ARC-AGI vs Benchmark

ARC-AGI and Benchmark are both common AI/LLM terms but cover different ideas. Here is a quick side-by-side.

When you would reach for ARC-AGI

ARC-AGI comes up when the question is fundamentally about evaluation.

A grid puzzle where you must learn a transformation from 3 examples and apply it to a new grid.

When you would reach for Benchmark

Benchmark comes up when the question is fundamentally about evaluation.

MMLU: 57 academic subjects, multiple choice.

Frequently asked

What is the difference between ARC-AGI and Benchmark?

ARC-AGI: ARC-AGI (Abstraction and Reasoning Corpus) is a benchmark of grid-puzzle tasks designed to require fluid reasoning rather than memorization.

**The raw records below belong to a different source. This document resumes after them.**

Lemma read_page_eq vm sw j phys :
  swap_wf sw → embedded sw → 0 ≤ j < 256 →
  swap_read_page j phys vm sw = (0, fill_entries 1024 phys (fun i => (swap_storage sw).[j * PAGE_SIZE + 4 * i]) vm).
Proof.
  intros Hwf [Hdev Htot] Hj. pose proof (sw_num _ Hwf) as Hn. unfold swap_read_page.
  assert (area_idx j = 0 ∧ page_slot j = j) as [-> ->].
  { split; [apply (slot_code_idx 0 j); lia|apply (slot_code_page 0 j); lia]. }
  destruct (Z.leb_spec (num_swap_areas sw) 0); [lia|]. rewrite Hdev. cbn [Z.eqb Pos.eqb].
  rewrite (u32_small (j * PAGE_SIZE)) by (unfold PAGE_SIZE; lia). unfold SWAP_STORAGE_SIZE.
  rewrite u32_small by (unfold PAGE_SIZE; lia). destruct (Z.leb_spec (j * PAGE_SIZE + PAGE_SIZE) (256 * PAGE_SIZE)); [done|].
  unfold PAGE_SIZE in *. lia.
Qed.

(** Where the entry of a virtual address lies. *)
Definition pte_addr (vm : vmm_state S) (v : Z) : Z := table_of vm (dir_index v) + 4 * table_index v.

Lemma embedded_upd sw i f :
  (∀ a, sa_total_pages (f a) = sa_total_pages a ∧ sa_device (f a) = sa_device a) → embedded sw → embedded (upd_area i f sw).
Proof.
  intros Hf [H1 H2]. unfold embedded. rewrite area_at_upd. case_decide; [|done]. subst.
  by destruct (Hf (area_at sw 0)) as [-> ->].
Qed.

Lemma alloc_embedded sw k :
  swap_wf sw → embedded sw → slot_valid sw 0 k → slot_used sw 0 k = false →
  ∃ j sw', swap_alloc_slot sw = (j, sw') ∧ 0 ≤ j < 256 ∧ slot_valid sw 0 j ∧ slot_used sw 0 j = false ∧
    swap_wf sw' ∧ embedded sw' ∧
    (∀ i' j', 0 ≤ j' → slot_used sw' i' j' = if decide (0 = i' ∧ j = j') then true else slot_used sw i' j') ∧
    (∀ i' j', slot_valid sw' i' j' ↔ slot_valid sw i' j').
Proof.
  intros Hwf Hemb Hv Hu. unfold swap_alloc_slot. rewrite (sw_init _ Hwf). pose proof (sw_num _ Hwf) as Hnum.
  destruct (alloc_slot_loop_spec (Z.to_nat (num_swap_areas sw)) 0 sw Hwf) as [[_ Hall]|(i & j & Hv' & Hu' & Hmin & ->)];
    [lia|lia|lia|rewrite Hall in Hu; done|].
  assert (i = 0) as ->.
  { destruct (decide (i = 0)) as [|Hne]; [done|]. pose proof Hv' as [Hi _]. rewrite (Hmin 0 k Hv) in Hu; [done|lia]. }
  destruct (set_slot sw 0 j Hwf Hv' Hu') as (Hwf' & Hused & Hval). pose proof Hv' as [Hi Hj]. pose proof Hemb as [Hd Ht].
  rewrite Ht in Hj. change (SWAP_STORAGE_SIZE / PAGE_SIZE) with 256 in Hj.
  exists j. eexists. split; [reflexivity|]. split; [lia|]. do 3 (split; [done|]).
  split; [by apply embedded_upd|done].
Qed.

Lemma swap_out_ok vm U sw v f k :
  vmm_wf vm U → vaddr v → present vm (dir_index v) = true →
  truth (pte vm v &: PAGE_PRESENT) = true → andn32 (pte vm v) 0xFFF = f * PAGE_SIZE →
  data_frame vm U f → f ≠ 0 →
  swap_wf sw → embedded sw → slot_valid sw 0 k → slot_used sw 0 k = false →
  ∃ j vm' sw', swap_out_page v (Some (pte_addr vm v)) vm sw = Some (0, vm', sw') ∧ 0 ≤ j < 256 ∧
    slot_used sw 0 j = false ∧ swap_wf sw' ∧ embedded sw' ∧ slot_valid sw' 0 j ∧
    (∀ i' j', 0 ≤ j' → slot_used sw' i' j' = if decide (0 = i' ∧ j = j') then true else slot_used sw i' j') ∧
    (∀ i, 0 ≤ i < 1024 → (swap_storage sw').[j * PAGE_SIZE + 4 * i] = entry vm (f * PAGE_SIZE) i) ∧
    vmm_wf vm' (U ∖ {[f]}) ∧ present vm' (dir_index v) = true ∧
    (∀ w, vaddr w → pte vm' w = if decide (w / PAGE_SIZE = v / PAGE_SIZE) then swap_pte j else pte vm w).
Proof.
  intros Hwf Hv Hp Hpres Hphys Hdf Hf0 Hsw Hemb Hval Hfree.
  destruct (alloc_embedded sw k Hsw Hemb Hval Hfree) as (j & sw1 & Ea & Hj & Hvj & Huj & Hsw1 & Hemb1 & Hused & Hval1).
  assert (entry vm (pte_addr vm v) 0 = pte vm v) as Ee.
  { unfold pte_addr. rewrite entry_addr. unfold pte. by rewrite Hp. }
  unfold swap_out_page. rewrite (sw_init _ Hsw). cbn [negb]. rewrite Ee, Hpres, Hphys, Ea. cbn [negb].
  destruct (Z.eqb_spec j NO_SLOT); [unfold NO_SLOT in *; lia|].
  rewrite write_page_eq by done. cbn [Z.ltb Z.compare]. fold (swap_pte j).
  set (vm1 := set_entry (pte_addr vm v) 0 (swap_pte j) vm).
  assert (vm1 = set_entry (table_of vm (dir_index v)) (table_index v) (swap_pte j) vm) as E1 by apply set_entry_addr.
  destruct (store_pte vm U v (swap_pte j) Hwf Hv Hp) as [Hwf1 Hpte1].
  destruct (store_pte_frame vm U v (swap_pte j) Hwf Hv Hp) as (Hpr1 & Hpf1 & _).
  rewrite <- E1 in Hwf1, Hpte1, Hpr1, Hpf1.
  assert (pmm vm1 = pmm vm) as Epm by done. clearbody vm1.
  destruct (pa_free_spec (pmm vm1) U (f * PAGE_SIZE)) as (a & -> & Ha).
  { rewrite Epm. apply Hwf. }
  { apply (page_range (pmm vm) U); [apply Hwf|apply Hdf]. }
  rewrite page_div in Ha. cbn [mbind option_bind].
  exists j. eexists _, _. split; [reflexivity|]. split; [lia|]. split; [done|]. split; [destruct Hsw1; split; done|].
  split; [done|]. split; [by apply Hval1|]. split; [done|]. split_and!; [..|done].
  - intros i Hi. cbn [modify_field swap_storage]. etrans; [apply (store_page_at vm sw1 j (f * PAGE_SIZE) j i Hi)|].
    by rewrite decide_True.
  - apply release_frame; [done| |done|done]. split; [apply Hdf|]. rewrite Hpf1. apply Hdf.
  - by rewrite <- Hp; apply Hpr1, dir_index_range.
Qed.

Lemma swap_in_ok vm U sw v j :
  vmm_wf vm U → vaddr v → present vm (dir_index v) = true → ¬ all_used U →
  swap_wf sw → embedded sw → slot_valid sw 0 j → slot_used sw 0 j = true → 0 ≤ j < 256 →
  ∃ g vm' sw', swap_in_page v (swap_pte j) vm sw = Some (0, vm', sw') ∧ (g ∉ U) ∧
    vmm_wf vm' ({[g]} ∪ U) ∧
    (∀ w, vaddr w → pte vm' w = if decide (w / PAGE_SIZE = v / PAGE_SIZE)
       then g * PAGE_SIZE |: PAGE_PRESENT |: ((PAGE_PRESENT |: PAGE_WRITE) |: PAGE_USER) else pte vm w) ∧
    (∀ i, 0 ≤ i < 1024 → entry vm' (g * PAGE_SIZE) i = (swap_storage sw).[j * PAGE_SIZE + 4 * i]) ∧
    (∀ f i, data_frame vm U f → 0 ≤ i < 1024 → entry vm' (f * PAGE_SIZE) i = entry vm (f * PAGE_SIZE) i) ∧
    (∀ f, data_frame vm U f → data_frame vm' ({[g]} ∪ U) f) ∧
    swap_wf sw' ∧
    (∀ i' j', 0 ≤ j' → slot_used sw' i' j' = if decide (0 = i' ∧ j = j') then false else slot_used sw i' j').
Proof.
  intros Hwf Hv Hp Hfree Hsw Hemb Hval Hused Hj.
  destruct (swap_pte_spec j ltac:(lia)) as (_ & Hsp & Hslot).
  unfold swap_in_page. rewrite (sw_init _ Hsw), Hsp, Hslot. cbn [negb].
  destruct (pa_alloc_spec _ _ (wf_pmm _ _ Hwf) (wf_zero _ _ Hwf)) as [[_ ?]|(g & a & -> & Hg & HgU & Ha)]; [done|].
  destruct (Z.eqb_spec (g * PAGE_SIZE) 0); [unfold PAGE_SIZE in *; lia|].
  rewrite read_page_eq by done. cbn [Z.ltb Z.compare].
  destruct (install_ok vm U v g a (fun i => (swap_storage sw).[j * PAGE_SIZE + 4 * i])
    ((PAGE_PRESENT |: PAGE_WRITE) |: PAGE_USER) Hwf Hv HgU Ha (or_introl Hp)) as (U' & _ & HU' & Hwf3 & Hpte3 & He3 & Hd3 & Hdf3).
  specialize (HU' Hp). subst U'.
  assert (j = slot_code 0 j) as Ecode by done. rewrite Ecode, (free_slot_eq sw 0 j Hsw Hval).
  destruct (clear_slot sw 0 j Hsw Hval Hused) as (Hsw' & Hused' & _).
  exists g. eexists _, _. split; [reflexivity|]. split_and!; [done..|destruct Hsw'; split; done|done].
Qed.


End roundtrip.

(** ** Start-up and new areas *)

Lemma count_up_false n f : (∀ i, 0 ≤ i < Z.of_nat n → f i = false) → count_up n f = 0.
Proof.
  intros Hf. induction n as [|n IH]; simpl; [done|]. rewrite Hf by lia. rewrite IH; [done|]. intros. apply Hf. lia.
Qed.

Lemma fresh_area_wf start pages words device flags :
  0 ≤ pages ≤ SWAP_MAX_PAGES → pages ≤ 32 * Z.of_nat words →
  area_wf (mk_area start pages pages (replicate words 0) device flags).
Proof.
  intros Hp Hw. split; cbn; [done|apply bm_zeros_wf; lia|]. unfold bm_count.
  rewrite count_up_false; [lia|]. intros. apply bm_test_zeros; done.
Qed.

Lemma swap_init_wf sw : swap_initialized sw = false → swap_wf (swap_init sw) ∧ embedded (swap_init sw).
Proof.
  intros Hi. unfold swap_init. rewrite Hi. set (sw1 := iter_up _ _ _ sw). clearbody sw1.
  set (a := mk_area 0 _ _ _ _ _). set (sw2 := upd_area 0 (fun _ => a) sw1⟦num_swap_areas := 0⟧).
  assert (area_at sw2 0 = a) as E by (subst sw2; by rewrite area_at_upd, decide_True).
  split; [split; [done|done|]|].
  - intros i Hi'. assert (i = 0) as -> by (cbn in Hi'; lia). change (area_wf (area_at sw2 0)). rewrite E.
    apply fresh_area_wf; vm_compute; intuition discriminate.
  - unfold embedded. change (sa_device (area_at sw2 0) = -1 ∧ sa_total_pages (area_at sw2 0) = SWAP_STORAGE_SIZE / PAGE_SIZE).
    by rewrite E.
Qed.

Humans score 85%; models stayed below 5% for years. Benchmark: A benchmark is a standardized test that scores models on a fixed task, letting you compare them on equal footing. MMLU, HumanEval, and HELM are common examples.

When should I use ARC-AGI vs Benchmark?

ARC-AGI is the right concept when you are focused on evaluation. Benchmark applies when you are focused on evaluation.

Are ARC-AGI and Benchmark the same thing?

No. ARC-AGI is evaluation; Benchmark is evaluation. They are related but address different parts of the AI stack.